OB-WSPES: A Uniform Evaluation System for Obfuscation-based Web Search Privacy

Abstract

Web search queries reveal extensive sensitive information about users’ interests and preferences to the search engines and eavesdroppers. Obfuscation-based private web search solutions automatically generate dummy queries and send the obfuscated queries to the search engine to hide users’ search intentions. Despite many obfuscation methods and tools have been developed, there is no practical system for evaluating their utility performance and the vulnerability against modern privacy attacks.
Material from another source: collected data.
(* ===== verification/FairyAgent.v ===== *)
(** * The agent (fairy/agent.go, behavior_experience.go)

    What may be said to a user; what a planner may decide; the prompts of planner and
    replyer; and the loop that plans, runs tools and replies.  The model, the hooks of the
    plugins and the tools are interfaces; the trace database is the one of the tools'
    runtime and is passed along with it and the world.  url.Parse and net.ParseIP are the
    class [Links]; texts of replies are valid UTF-8, as they come out of JSON. *)
From S2P Require Import Prelude GoLib Types DynamicContent FairyTypes FairyTrace JsonText FairySchema FairySensitive FairyTools FairyPlugins FairyPluginHost FairyModel FairyModelAttempt FairyModelRouter MemoryState.
From stdpp Require Import gmap strings list.
From Stdlib Require Import ZArith.

Local Open Scope Z_scope.
Local Open Scope go_scope.

(** ** The output policy *)

Definition maxFinalReplyRunes : Z := 4000.

(** *** Addresses *)

Inductive IP := IP4 (a b c d : Z) | IP6 (groups : list Z).
Definition IsLoopback (ip : IP) : bool :=
  match ip with IP4 a _ _ _ => a =? 127 | IP6 g => bool_decide (g = [0; 0; 0; 0; 0; 0; 0; 1]) end.
Definition IsPrivate (ip : IP) : bool :=
  match ip with
  | IP4 a b _ _ => (a =? 10) || (a =? 172) && (Z.land b 0xF0 =? 16) || (a =? 192) && (b =? 168)
  | IP6 g => Z.land (hd 0 g) 0xFE00 =? 0xFC00
  end.
Definition IsLinkLocalUnicast (ip : IP) : bool :=
  match ip with IP4 a b _ _ => (a =? 169) && (b =? 254) | IP6 g => Z.land (hd 0 g) 0xFFC0 =? 0xFE80 end.
Definition IsUnspecified (ip : IP) : bool :=
  match ip with IP4 a b c d => bool_decide ([a; b; c; d] = [0; 0; 0; 0]) | IP6 g => bool_decide (g = [0; 0; 0; 0; 0; 0; 0; 0]) end.

Record ParsedURL := mkParsedURL {
  parsed_Scheme : string; parsed_User : bool; parsed_Host : string; parsed_Hostname : string;
  parsed_RawQuery : string; parsed_Fragment : string }.
Class Links := {
  (** url.Parse; [None] is an error *)
  parse_url : string -> option ParsedURL;
  (** net.ParseIP, where an IPv6 address that maps an IPv4 one is the latter *)
  parse_ip : string -> option IP
}.

(** *** Links in a text *)

Definition outputURLPattern : string := "(?i)(?:https?|javascript|data|file|vbscript):[^\s<>()]+".
Definition compiledURLPattern : re := default Nothing (Compile outputURLPattern).

(** the length of the longest match of [r] that starts here *)
Fixpoint longest (r : re) (prev : option Z) (l : list Z) : option nat :=
  let here := if nullable r prev (head l) then Some O else None in
  match l with
  | [] => here
  | c :: l => match longest (derive r prev c) (Some c) l with Some n => Some (S n) | None => here end
  end.
(** FindAllString: the matches from left to right.  The first match that the alternatives
    give is the longest, since they exclude each other and the repetition is greedy.
    [skip] runes belong to the last match. *)
Fixpoint find_all (r : re) (skip : nat) (prev : option Z) (l : list Z) : list (list Z) :=
  match l with
  | [] => []
  | c :: rest =>
      match skip with
      | S skip => find_all r skip (Some c) rest
      | O =>
          match longest r prev l with
          | Some (S n) => take (S n) l :: find_all r n (Some c) rest
          | _ => find_all r O (Some c) rest
          end
      end
  end.
Definition links (value : string) : list string := of_runes <$> find_all compiledURLPattern O None (runes value).

(** strings.TrimRight with a set of characters *)
Fixpoint drop_set (set l : list Z) : list Z :=
  match l with c :: rest => if existsb (Z.eqb c) set then drop_set set rest else l | [] => [] end.
Definition TrimRight (value cutset : string) : string := of_runes (reverse (drop_set (runes cutset) (reverse (runes value)))).

(** the marks that change the direction of a text *)
Definition reordering : list Z := [0x202A; 0x202B; 0x202D; 0x202E; 0x2066; 0x2067; 0x2068; 0x2069].

Section output.
Context `{Runtime} `{Links}.

Definition local_address (host : string) : bool :=
  match parse_ip host with
  | Some ip => IsLoopback ip || IsPrivate ip || IsLinkLocalUnicast ip || IsUnspecified ip
  | None => false
  end.
Definition local_name (host : string) : bool := bool_decide (host = "localhost") || HasSuffix host ".localhost".

Definition dangerous_link (link : string) : bool :=
  let lower := to_lower link in
  existsb (HasPrefix lower) ["javascript:"; "data:"; "file:"; "vbscript:"]
  || match parse_url (TrimRight link ".,;!?，。；！？") with
     | None => true
     | Some parsed =>
         let host := to_lower parsed.(parsed_Hostname) in
         parsed.(parsed_User) || negb (bool_decide (parsed.(parsed_Scheme) = "https"))
         || bool_decide (parsed.(parsed_Hostname) = "") || local_name host || local_address host
     end.
Definition containsDangerousOutputLink (value : string) : bool :=
  existsb dangerous_link (links value) || existsb (fun c => existsb (Z.eqb c) reordering) (runes value).

Definition AgentFailureUnavailable := "unavailable".
Definition AgentFailureInvalidDecision := "invalid_decision".
Definition AgentFailureStepLimit := "step_limit".
Definition AgentFailureInvalidReply := "invalid_reply".
Definition AgentFailureOutputRejected := "output_rejected".

(** the error is the code of an AgentFailure *)
Definition ApplyOutputPolicy (candidate : string) (maxRunes : Z) : result string :=
  let value := TrimSpace candidate in
  if bool_decide (value = "") then Err AgentFailureInvalidReply
  else if containsSensitiveCredential value || containsDangerousOutputLink value then Err AgentFailureOutputRejected
  else Ok (limitRunes value (if maxRunes <=? 0 then maxFinalReplyRunes else maxRunes)).
End output.


(** ** Decisions *)

Definition maxPlannerRepairAttempts : Z := 1.
Definition maxPlannerIntentRunes : Z := 1200.
Definition maxVisibleAgentTools : Z := 16.

Definition PlannerCallTools := "call_tools".
Definition PlannerRespond := "respond".
Definition PlannerWait := "wait".
Definition PlannerStop := "stop".

Record PlannerToolCall := mkPlannerCall { PlannerCall_Name : string; PlannerCall_Arguments : string }.
Record PlannerDecision := mkDecision {
  Decision_Action : string; Decision_ReplyIntent : string; Decision_ToolCalls : list PlannerToolCall }.

(** *** The text of a value, which a RawMessage keeps as it is *)

(** the members of an object that is known to be valid, after its brace or a comma *)
Fixpoint raw_members (fuel : nat) (l : list Z) : list (string * string) :=
  match fuel with
  | O => []
  | S fuel =>
      match skip_ws l with
      | 34 :: rest =>
          match read_string (length rest) rest with
          | Some (name, rest) =>
              let value := skip_ws (tail (skip_ws rest)) in
              match JsonText.read_value (2 * length value + 2) 0 value with
              | Some (_, after) =>
                  (of_bytes name, of_bytes (take (length value - length after) value))
                  :: match skip_ws after with 44 :: after => raw_members fuel after | _ => [] end
              | None => []
              end
          | None => []
          end
      | _ => []
      end
  end.
(** the elements of an array that is known to be valid *)
Fixpoint raw_elements (fuel : nat) (l : list Z) : list string :=
  match fuel with
  | O => []
  | S fuel =>
      let value := skip_ws l in
      match JsonText.read_value (2 * length value + 2) 0 value with
      | Some (_, after) =>
          of_bytes (take (length value - length after) value)
          :: match skip_ws after with 44 :: after => raw_elements fuel after | _ => [] end
      | None => []
      end
  end.
Definition inside (text : string) : list Z := tail (skip_ws (bytes text)).

(** Decode of a text into a struct whose fields decode the texts of the members *)
Definition decode_raw_members {S} (set : string -> string -> S -> option S) : list (string * string) -> S -> option S :=
  fix go members s := match members with [] => Some s | (key, text) :: rest => s ← set key text s; go rest s end.
Definition decode_raw {S} (set : string -> string -> S -> option S) (text : string) (s : S) : option S :=
  match parse_text text with
  | Some TNull => Some s
  | Some (TObject _) => decode_raw_members set (raw_members (length (inside text)) (inside text)) s
  | _ => None
  end.
Definition decode_raw_string (text old : string) : option string := v ← parse_text text; decode_string v old.
Definition decode_raw_list {A} (elem : string -> option A) (text : string) : option (list A) :=
  match parse_text text with
  | Some TNull => Some []
  | Some (TArray l) => mapM elem (raw_elements (length l) (inside text))
  | _ => None
  end.

(** unknown fields are errors *)
Definition set_planner_call (key text : string) (call : PlannerToolCall) : option PlannerToolCall :=
  if same_field key "name" then x ← decode_raw_string text call.(PlannerCall_Name); Some (mkPlannerCall x call.(PlannerCall_Arguments))
  else if same_field key "arguments" then Some (mkPlannerCall call.(PlannerCall_Name) text)
  else None.
Definition set_decision (key text : string) (d : PlannerDecision) : option PlannerDecision :=
  if same_field key "action" then
    x ← decode_raw_string text d.(Decision_Action); Some (mkDecision x d.(Decision_ReplyIntent) d.(Decision_ToolCalls))
  else if same_field key "reply_intent" then
    x ← decode_raw_string text d.(Decision_ReplyIntent); Some (mkDecision d.(Decision_Action) x d.(Decision_ToolCalls))
  else if same_field key "tool_calls" then
    x ← decode_raw_list (fun text => decode_raw set_planner_call text (mkPlannerCall "" "")) text;
    Some (mkDecision d.(Decision_Action) d.(Decision_ReplyIntent) x)
  else None.

Section decisions.
Context `{Runtime}.

Definition planner_call_ok (call : PlannerToolCall) : bool :=
  let arguments := call.(PlannerCall_Arguments) in
  validTraceLabel call.(PlannerCall_Name) && negb (bool_decide (arguments = ""))
  && (slen arguments <=? maxModelToolArguments) && json_valid arguments && json_object arguments.
Definition decision_ok (d : PlannerDecision) : bool :=
  let action := d.(Decision_Action) in
  let silent := bool_decide (d.(Decision_ReplyIntent) = "") in
  let calls := d.(Decision_ToolCalls) in
  let no_calls := bool_decide (length calls = 0%nat) in
  if bool_decide (action = PlannerCallTools) then
    silent && negb no_calls && (Z.of_nat (length calls) <=? maxModelToolCalls) && forallb planner_call_ok calls
  else if bool_decide (action = PlannerRespond) then negb silent && no_calls
  else if bool_decide (action = PlannerWait) then no_calls
  else if bool_decide (action = PlannerStop) then silent && no_calls
  else false.
(** the errors are not told apart by their texts *)
Definition decodePlannerDecision (value : string) : option PlannerDecision :=
  d ← decode_raw set_decision (TrimSpace value) (mkDecision "" "" []);
  let d := mkDecision d.(Decision_Action) (TrimSpace d.(Decision_ReplyIntent)) d.(Decision_ToolCalls) in
  if maxPlannerIntentRunes <? Z.of_nat (length (runes d.(Decision_ReplyIntent))) then None
  else if decision_ok d then Some d else None.
End decisions.

(** ** Prompts *)

Record BehaviorExperienceConfig := mkExperience {
  Experience_ID : string; Experience_Enabled : bool; Experience_Scope : string; Experience_Keywords : list string;
  Experience_Scene : string; Experience_Action : string; Experience_Outcome : string }.
Definition maxSelectedBehaviorExperiences : Z := 3.

Record promptSection := mkSection { Section_ID : string; Section_Version : string; Section_Content : string }.

Definition newline : string := of_bytes [10].
(** the literals of the prompts are written with backquotes for the quotes in them *)
Definition with_quotes (s : string) : string := of_bytes ((fun b => if b =? 96 then 34 else b) <$> bytes s).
In this article, we propose and develop OB-WSPES, a uniform evaluation system for obfuscation-based web search privacy, which allows researchers to conduct fair analysis and evaluation of existing or newly developed web search privacy protection/attack techniques. Leveraging OB-WSPES, we model the obfuscation activities and systematically implement and evaluate five obfuscation schemes and 10 modern web search attacks on the public AOL dataset. Our results demonstrate that, counter-intuitively, adding more fake queries to a user’s real data does not necessarily yield better privacy. The query utility of obfuscated queries declines with the increasing amount of dummy queries, while the application utility does not. We discuss the experimental results and point out the four important factors that affect the web search privacy and utility. Further, we propose possible directions for future research.